O que seria isso senão uma ode, intencional ou não (provavelmente não), ao conservadorismo? Sorel pergunta a Mathilde: que garantia tem de que não será enjeitado de novo dentro em breve? Nenhuma, é claro. Isso lembra a observação de Chesterton segundo a qual todo bom revolucionário é em última análise também conservador: jamais conseguirá pintar o mundo inteiro de azul se amanhã já tiver mudado de idéia e preferir o vermelho. Muito pelo contrário, tem de querer sempre o azul, e com uma insistência obstinada.
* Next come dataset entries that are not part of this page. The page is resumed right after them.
Lemma report_loop_lines fuel g en force metas (s : St) lines s' :
  report_loop py_str_container host ext_step fetch_package_info fetch_release_info envs_dir now
              stdin_yes fuel g en force metas s = (inr lines, s') ->
  Forall (fun line => exists meta, In meta metas /\ report_line_for en meta line) lines.
Proof.
  revert s lines s'. induction metas as [|meta r IH]; simpl; intros s lines s' H.
  - injection H as <- _. constructor.
  - apply bind_inv in H as [[e [He Hr]]|[l1 [s1 [H1 H]]]]; [discriminate Hr|].
    apply bind_inv in H as [[e [He Hr]]|[l2 [s2 [H2 H]]]]; [discriminate Hr|].
    injection H as <- _. apply Forall_app. split.
    + unfold run_report in H1.
      destruct (run _ _ _ _ _ _ _ _ _ _ _ _ _ _ _ _ s) as [[[msg|msg]|res] s3];
        [destruct (Py.contains_sub _ _)| |]; inversion H1; subst; repeat constructor;
        exists meta; (split; [left; reflexivity|]); unfold report_line_for;
        first [left; eexists; reflexivity | right; eexists; reflexivity].
    + eapply Forall_impl; [|exact (IH _ _ _ H2)]. simpl.
      intros line [m [Hm Hl]]. exists m. auto.
Qed.

(** Every line [autoremove] returns reports a non-explicit record of the
    ledger snapshot it started from: [ENV:PACKAGE -> RESULT] or
    [ENV:PACKAGE [ERROR] MESSAGE]. *)
Theorem autoremove_reports_non_explicit fuel env force (s : St) lines s' :
  autoremove py_str_container host ext_step fetch_package_info fetch_release_info envs_dir now
             stdin_yes fuel env force s = (inr lines, s') ->
  Forall (fun line => exists env_name pkgs meta,
            In (env_name, pkgs) (list_installed (st_ledger s) env) /\ In meta (Dict.values pkgs) /\
            r_explicit meta = false /\ report_line_for env_name meta line) lines.
Proof.
  unfold autoremove, bind at 1, get_st.
  generalize (list_installed (st_ledger s) env) as envs. intros envs.
  revert s lines s'. induction envs as [|[en pkgs] r IH]; simpl; intros s lines s' H.
  - injection H as <- _. constructor.
  - apply bind_inv in H as [[e [He Hr]]|[l1 [s1 [H1 H]]]]; [discriminate Hr|].
    apply bind_inv in H as [[e [He Hr]]|[l2 [s2 [H2 H]]]]; [discriminate Hr|].
    injection H as <- _. apply Forall_app. split.
    + apply report_loop_lines in H1. eapply Forall_impl; [|exact H1]. simpl.
      intros line [m [Hm Hl]]. apply filter_In in Hm as [Hm Hx]. apply negb_true_iff in Hx.
      exists en, pkgs, m. auto.
    + eapply Forall_impl; [|exact (IH _ _ _ H2)]. simpl.
      intros line (en' & pk & m & Hin & Hrest). exists en', pk, m. auto.
Qed.

Lemma refresh_loop_pure names : pure_st (refresh_loop fetch_index names).
Proof.
  induction names as [|n r IH]; simpl; [auto with purity|].
  apply pure_st_bind; [auto with purity|]. intros src.
  apply pure_st_bind; auto with purity.
Qed.

(** Every line [upgrade] returns reports a record of the ledger as it
    was when [upgrade] started (refreshing the sources changes nothing). *)
Theorem upgrade_reports_ledger_records fuel env force (s : St) lines s' :
  upgrade py_str_container host ext_step fetch_package_info fetch_release_info envs_dir now
          stdin_yes fetch_index fuel env force s = (inr lines, s') ->
  Forall (fun line => exists env_name pkgs meta,
            In (env_name, pkgs) (list_installed (st_ledger s) env) /\ In meta (Dict.values pkgs) /\
            report_line_for env_name meta line) lines.
Proof.
  unfold upgrade. intros H.
  apply bind_inv in H as [[e [He Hr]]|[u [s0 [H0 H]]]]; [discriminate Hr|].
  assert (s0 = s) as ->.
  { assert (Hp : pure_st (refresh_sources fetch_index)).
    { unfold refresh_sources. apply pure_st_bind; [apply pure_st_get|].
      intros; apply refresh_loop_pure. }
    exact (Hp _ _ _ H0). }
  clear H0. unfold bind at 1, get_st in H. revert H.
  generalize (list_installed (st_ledger s) env) as envs. intros envs.
  revert s lines s'. induction envs as [|[en pkgs] r IH]; simpl; intros s lines s' H.
  - injection H as <- _. constructor.
  - apply bind_inv in H as [[e [He Hr]]|[l1 [s1 [H1 H]]]]; [discriminate Hr|].
    apply bind_inv in H as [[e [He Hr]]|[l2 [s2 [H2 H]]]]; [discriminate Hr|].
    injection H as <- _. apply Forall_app. split.
    + apply report_loop_lines in H1. eapply Forall_impl; [|exact H1]. simpl.
      intros line [m [Hm Hl]]. exists en, pkgs, m. auto.
    + eapply Forall_impl; [|exact (IH _ _ _ H2)]. simpl.
      intros line (en' & pk & m & Hin & Hrest). exists en', pk, m. auto.
Qed.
A mudança, longe de ser o aspecto mais importante da realidade, tem o péssimo hábito de degradar aquilo que foi erguido graças a um esforço de conservação. Muitas das virtudes que nos são mais caras não são muito mais que um esforço desse tipo. Ou alguém já ouviu falar em lealdade esporádica?
Já ficou claro que num embate entre Parmênides e Heráclito fico com Parmênides all the way. Graças a Aristóteles, também sabemos que mudanças não só existem como podem ser (e muitas vezes são) importantes. Quanto me perguntam se sou conservador, respondo: é claro, quem não gostaria de conservar o que é bom e de melhorar o que pode ser melhorado? Edmund Burke descrevia seu ideal de homem político precisamente assim: A disposition to preserve, and an ability to improve.